Não preciso chamar simpatia
Ao sorriso que em ti brilha;
Nem humildade
À forma como à própria escalada reages;
Nem loucura aos teus ímpetos
Que são tão desesperadamente meus
Que nem imaginas, nem imaginas...
E a cada nova porta que abres
Não preciso chamar curiosidade;
No mel da tua doçura não preciso lambuzar-me
Para provar o conforto da tua simplicidade.

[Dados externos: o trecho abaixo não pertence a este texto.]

Lemma DeleteWorkspaceFolder_ran ctx id ssh h r h' :
  DeleteWorkspaceFolder o ctx id ssh h = (r, h') → h_ran h = h_ran h'.
Proof.
  intros H. pose proof (f_equal (h_ran ∘ snd) H) as Hh. cbn in Hh. rewrite <- Hh. clear.
  assert (stays (λ h h', h_ran h = h_ran h') (DeleteWorkspaceFolder o ctx id ssh)) as Hs; [|apply Hs].
  unfold DeleteWorkspaceFolder, RemoveAll. assert (PreOrder (λ h h' : home, h_ran h = h_ran h')).
  { split; [by intros ?|by intros ??? -> ->]. }
  stays.
  - apply stays_try. intros h0. unfold zoom. destruct (RemoveFromConfig _ _ _) as [? []]; done.
  - by intros h0.
Qed.

(** Deleting the machine: its record is removed exactly when the call
    succeeds, and without force only after the provider's command did. *)
Lemma machine_Delete_run mcl opt h r :
  plain (mc_context (mcl_machine mcl)) = true → plain (mc_id (mcl_machine mcl)) = true →
  refines root h r →
  let '(res, h') := machine_Delete o cfg mcl opt h in
  match res with
  | Ok _ => refines root h' (Registry (r_workspaces r)
              (delete (mc_context (mcl_machine mcl), mc_id (mcl_machine mcl)) (r_machines r))) ∧
            (do_force opt = true ∨ words (e_delete (p_exec (mcl_config mcl))) = [] ∨
             ∃ x, last_ran h' "delete" (words (e_delete (p_exec (mcl_config mcl)))) ∅ x ∧
                  xr_err x = None)
  | _ => refines root h' r
  end.
Proof.
  intros Hc Hi Hr. unfold machine_Delete. unfold mbind at 1, M_bind at 1, caught.
  pose proof (stays_succeed _ (stays_machine_command o cfg mcl "delete"
    (e_delete (p_exec (mcl_config mcl))) ∅) h) as Hstay.
  destruct (succeed _ h) as [res h1] eqn:Hs. cbn in Hstay.
  pose proof (refines_ran _ _ _ _ Hstay Hr) as Hr1.
  destruct (DeleteMachineFolder_run root o (mc_context (mcl_machine mcl))
    (mc_id (mcl_machine mcl)) h1 r) as (h2 & Hrun & Hr2); [done..|].
  destruct res as [[]|e| |]; cbv iota beta; [|destruct (do_force opt) eqn:Hf|done..].
  - rewrite Hrun. split; [done|]. right. apply succeed_Ok in Hs as (x & Hx & ?).
    apply machine_command_ran in Hx as [[? _]|Hx]; [by left|right].
    exists x. split; [|done]. eapply last_ran_same; [|exact Hx].
    unfold DeleteMachineFolder in Hrun. apply M_bind_Ok in Hrun as (d & h3 & [= _ <-] & Hrm).
    rewrite (RemoveAll_run root o) in Hrm. by injection Hrm as <-.
  - rewrite Hrun. split; [done|by left].
  - done.
Qed.
Lemma save_spec c st r st' : plain c → save c st = (r, st') →
  (r = Ok () ∧ written c st st') ∨ (r ≠ Ok () ∧ st' = st).
Proof.
  intros Hp. unfold Commands.save, save_file, caught, mbind, M_bind, liftR.
  destruct (SaveConfig c) as [c'|e| |] eqn:Hs; cbn; try (intros [= <- <-]; by right).
  destruct (o_write o origin) as [e|]; cbn; intros [= <- <-]; [by right|].
  left. split; [done|]. split; [done|]. exists (stored c'). split; [done|].
  destruct (SaveConfig_plain c c' Hp Hs) as (Hall & Hd & Hsame).
  destruct (stored_spec c' Hall) as (Hf & Hd' & Hsame').
  split_and!; [done|by rewrite Hd'|]. intros n. trans (find_context c' n); [apply Hsame'|apply Hsame].
Qed.

(** Loading without flags makes sure that the default context exists. *)
Lemma load_spec c override c1 : from_file c →
  LoadConfig (Decoded c) origin override "" = Ok c1 →
  let name := c_defaultContext c1 in
  name = (if bool_decide (override = "") then
            if bool_decide (c_defaultContext c = "") then DefaultContext else c_defaultContext c
          else override) ∧
  c_originalContext c1 = (if bool_decide (override = "") then "" else c_defaultContext c) ∧
  gm_elems (c_contexts c1) =
    <[name := Some (init_context (mjoin (gm_elems (c_contexts c) !! name)) "")]>
      (gm_elems (c_contexts c)) ∧
  map_Forall (λ _ x, is_Some x) (gm_elems (c_contexts c1)) ∧ keeps c c1.
Proof.
  intros Hf. unfold LoadConfig. intros Hload. pose proof (ff_context c Hf) as Ho.
  assert (∀ n, keeps c {| c_defaultContext := c_defaultContext c1; c_origin := c_origin c1;
      c_originalContext := c_originalContext c1;
      c_contexts := Some (<[n := Some (init_context (mjoin (gm_elems (c_contexts c) !! n)) "")]>
                            (gm_elems (c_contexts c))) |}) as Hk.
  { intros n k ctx. rewrite !find_contexts. cbn. intros Hget.
    destruct (decide (n = k)) as [->|Hne]; [|rewrite lookup_insert_ne by done; by exists ctx].
    rewrite lookup_insert_eq, Hget. cbn. eexists. split; [done|apply init_context_equiv]. }
  case_bool_decide; injection Hload as <-; rewrite ?Ho; cbn;
    (split_and!; [done|done|done|by apply from_file_insert|apply Hk]).
Qed.
(* ===== verification/Kubernetes.v ===== *)
(** * pkg/driver/kubernetes: dev containers as pods

    A workspace is a persistent volume claim and a pod of the same name; the
    claim has the options of the container as an annotation, so that a stopped
    workspace, whose pod is deleted, can be started again.

    The API server is a parameter ([kube_world]): for every kind of object the
    calls Get, Create and Delete, which fail with an [api_error].  Time passes
    in [kw_tick], between two polls.  Fields of a pod template that the
    driver only hands on are kept as JSON. *)

From S2P Require Import Prelude GoStrings Types Config DevContainer Substitute Lifecycle Provider Options Clients Driver.
From stdpp Require Import base gmap list strings pretty.
From Stdlib Require Import ZArith.

Local Open Scope string_scope.
Local Open Scope list_scope.

(** ** Objects of the cluster *)

Inductive api_error := NotFound | AlreadyExists | Forbidden | OtherError (text : string).
#[export] Instance api_error_eq_dec : EqDecision api_error.
Proof. solve_decision. Defined.
Definition api_text (e : api_error) : string :=
  match e with
  | NotFound => "not found" | AlreadyExists => "already exists"
  | Forbidden => "forbidden" | OtherError t => t
  end.

Record EnvVar := { ev_Name : string; ev_Value : string; ev_From : option json }.
Record VolumeMount := {
  vm_Name : string; vm_MountPath : string; vm_SubPath : string; vm_rest : option json }.
Record ResourceRequirements := {
  rr_Limits : gmap string string; rr_Requests : gmap string string }.

(** The context the driver gives a container, or the one of the template. *)
Inductive SecurityContext :=
| AsRoot (capabilities : option (list string)) (privileged : option bool)
| OfTemplate (context : json).

Record PodContainer := {
  c_Name : string;
  c_Image : string;
  c_Command : list string;
  c_Args : list string;
  c_Env : list EnvVar;
  c_EnvFrom : list json;
  c_Ports : list json;
  c_Resources : ResourceRequirements;
  c_VolumeMounts : list VolumeMount;
  c_ImagePullPolicy : string;
  c_SecurityContext : option SecurityContext;
  c_RestartPolicy : option string;
  c_rest : option json;
}.

Inductive VolumeSource := ClaimVolume (claim : string) | SecretVolume (secret : string)
| OtherVolume (source : json).
Record Volume := { v_Name : string; v_Source : VolumeSource }.

Record ContainerStatus := {
  cs_Name : string;
  (** reason and message *)
  cs_Waiting : option (string * string);
  (** exit code, reason and message *)
  cs_Terminated : option (Z * string * string);
  cs_Running : bool;
  cs_Ready : bool;
  cs_Started : option bool;
}.

Record PodSpec := {
  ps_ServiceAccountName : string;
  ps_NodeSelector : gmap string string;
  ps_InitContainers : list PodContainer;
  ps_Containers : list PodContainer;
  ps_Volumes : list Volume;
  (** [inl ()]: the group of files changes only on a mismatch at the root *)
  ps_SecurityContext : option (unit + json);
  ps_ImagePullSecrets : list string;
  ps_RestartPolicy : string;
  ps_rest : option json;
}.
Record PodStatus := {
  pst_Phase : string;
  pst_InitContainerStatuses : list ContainerStatus;
  pst_ContainerStatuses : list ContainerStatus;
}.
Record Pod := {
  p_Name : string;
  p_Labels : gmap string string;
  p_Annotations : gmap string string;
  p_Created : string;
  p_Deleted : option string;
  p_Spec : PodSpec;
  p_Status : PodStatus;
}.

Record Claim := {
  cl_Name : string;
  cl_Labels : gmap string string;
  cl_Annotations : gmap string string;
  cl_Created : string;
  cl_Deleted : option string;
  cl_AccessModes : list string;
  cl_Storage : string;
  cl_StorageClassName : option string;
}.
Record Secret := { s_Name : string; s_Type : string; s_Data : gmap string string }.
Record ServiceAccount := { sa_Name : string; sa_Labels : gmap string string }.
(** the service account and the cluster role it binds *)
Record RoleBinding := {
  rb_Name : string; rb_Labels : gmap string string; rb_Subject : string; rb_Role : string }.

(** ** Docker credentials (pkg/dockercredentials) *)

Record AuthConfig := {
  ac_Username : string; ac_Password : string; ac_IdentityToken : string;
  ac_ServerAddress : string; ac_other : string }.
#[export] Instance AuthConfig_eq_dec : EqDecision AuthConfig.
Proof. solve_decision. Defined.
Definition no_auth : AuthConfig := {|
  ac_Username := ""; ac_Password := ""; ac_IdentityToken := ""; ac_ServerAddress := "";
  ac_other := "" |}.
Record Credentials := { cr_ServerURL : string; cr_Username : string; cr_Secret : string }.

Definition AuthToken (c : Credentials) : string :=
  if decide (cr_Username c ≠ "") then cr_Username c +:+ ":" +:+ cr_Secret c else cr_Secret c.

Definition AzureContainerRegistryUsername : string := "00000000-0000-0000-0000-000000000000".
(** The tunnel is made with [exitOnClose], so when it closes the process ends on the spot, with
    [os.Exit] in pkg/stdio/conn.go, and no deferred call runs.  A [server_process] returns or is ended
    in this way. *)
Definition ExitCodeIO : Z := 64.
Inductive ended (A : Type) := Returned (r : result A) | Exited (code : Z).
Arguments Returned {_} _.
Arguments Exited {_} _.
Definition server_process (A : Type) : Type := two → ended A * two.
#[export] Instance server_ret : MRet server_process := λ A a s, (Returned (Ok a), s).
#[export] Instance server_bind : MBind server_process := λ A B k c s,
  match c s with
  | (Returned (Ok a), s') => k a s'
  | (Returned (Err e), s') => (Returned (Err e), s')
  | (Returned Panic, s') => (Returned Panic, s')
  | (Returned NoFuel, s') => (Returned NoFuel, s')
  | (Exited code, s') => (Exited code, s')
  end.

(** What the process is doing when the tunnel closes, apart from serving *)
Inductive server_phase :=
| Pinging | ConfiguringDocker | ConfiguringUser | ConfiguringHelper | ConfiguringSigning
| RemovingSigning | RemovingHelper.
(** pkg/gitsshsigning/server.go; the signature is the output of ssh-keygen *)
Record GitSSHSignatureRequest := { sr_Content : string; sr_KeyPath : string }.
Record GitSSHSignatureResponse := { sr_Signature : string }.
Definition Sign (ms : msys) (req : GitSSHSignatureRequest) : M machine GitSSHSignatureResponse :=
  out ← caught (Output ms [] ["ssh-keygen"; "-Y"; "sign"; "-f"; sr_KeyPath req; "-n"; "git"]
                  (sr_Content req));
  out ← liftR (wrap "failed to sign commit" out);
  mret {| sr_Signature := out |}.
(* ===== verification/CredHelpersProps.v ===== *)
(** * Properties of the credential helpers

    The protocol of git credentials round-trips; configuring and removing the helper
    leaves the rest of the git configuration alone, also when the server fails; git in a
    workspace gets what the local machine has, and only if that is allowed. *)

From S2P Require Import Prelude GoStrings SshConfig SshConfigProps Types Lifecycle Git Names DevContainer Provider Options OptionsProps Home Kubernetes CredHelpers.
From stdpp Require Import base gmap list strings pretty.
From Stdlib Require Import ZArith Lia.

Local Open Scope string_scope.
Local Open Scope list_scope.

(** ** Strings *)

Lemma Contains_spec s sub : Contains s sub = true ↔ ∃ a b, s = a +:+ sub +:+ b.
Proof.
  induction s as [|c s IH].
  - destruct sub as [|d sub]; cbn; (split; [intros H|intros (a & b & H)]); try done.
    + by exists "", "".
    + by destruct a.
  - change (Contains (String c s) sub) with (HasPrefix (String c s) sub || Contains s sub).
    rewrite orb_true_iff, IH, HasPrefix_spec. split; [intros [(r & ->)|(a & b & ->)]|intros (a & b & H)].
    + by exists "", r.
    + by exists (String c a), b.
    + destruct a as [|d a]; [left; by exists b|]. injection H as <- ->. right. by exists a, b.
Qed.
Lemma Contains_mid a sub b : Contains (a +:+ sub +:+ b) sub = true.
Proof. apply Contains_spec. by exists a, b. Qed.
Lemma Contains_app_r a b sub : Contains b sub = true → Contains (a +:+ b) sub = true.
Proof.
  rewrite !Contains_spec. intros (x & y & ->). exists (a +:+ x), y. by rewrite sapp_assoc.
Qed.

Lemma trim_right_cons p c s : p c = false → trim_right p (String c s) = String c (trim_right p s).
Proof. intros Hc. cbn. rewrite Hc. by destruct (trim_right p s). Qed.
Lemma trim_right_app p a b : trim_right p b = b → b ≠ "" → trim_right p (a +:+ b) = a +:+ b.
Proof.
  intros Hb Hne. induction a as [|c a IH]; [done|]. cbn in *. rewrite IH.
  destruct (a +:+ b) eqn:Hab; [|done]. destruct a; [by subst|done].
Qed.
Lemma TrimSpace_line key value :
  match key with String c _ => is_space c = false | "" => False end →
  value ≠ "" → trim_right is_space value = value →
  TrimSpace (key +:+ value) = key +:+ value.
Proof.
  intros Hk Hne Hv. unfold TrimSpace, trim_by. destruct key as [|c key]; [done|].
  assert (trim_left is_space (String c key +:+ value) = String c key +:+ value) as ->.
  { cbn. by rewrite Hk. }
  by apply trim_right_app.
Qed.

Não preciso aprender outras línguas
Para chamar-te cosmopolita.
Nenhuma palavra te descodifica,
Porque está tudo gravurado na tua essência,
Sem que seja preciso um espelho
Para mostrar-te a tua beleza.
Não preciso atiçar-te no apagar das luzes
Para sentir a tua paixão
Em ebulição:
O clamor pela vida que te rubra.
Faço-o pela vontade egoísta de contagiar-me
E entorpecer-me de ti.
Não preciso ser maquiavélico para chamar-te inocente:
Inocência num mundo de culpados
É o estandarte da coragem.
Mas não são virtudes as palavras elogiosas
Na rima dos versos ou na cadência das prosas
Se eu não as assumo minhas
Para que possas olhar-me nos olhos
E, simplesmente, proteger o silêncio.
É como uma flor morta,
Que ainda assim transborda vida
E diz mais do que mil palavras escritas.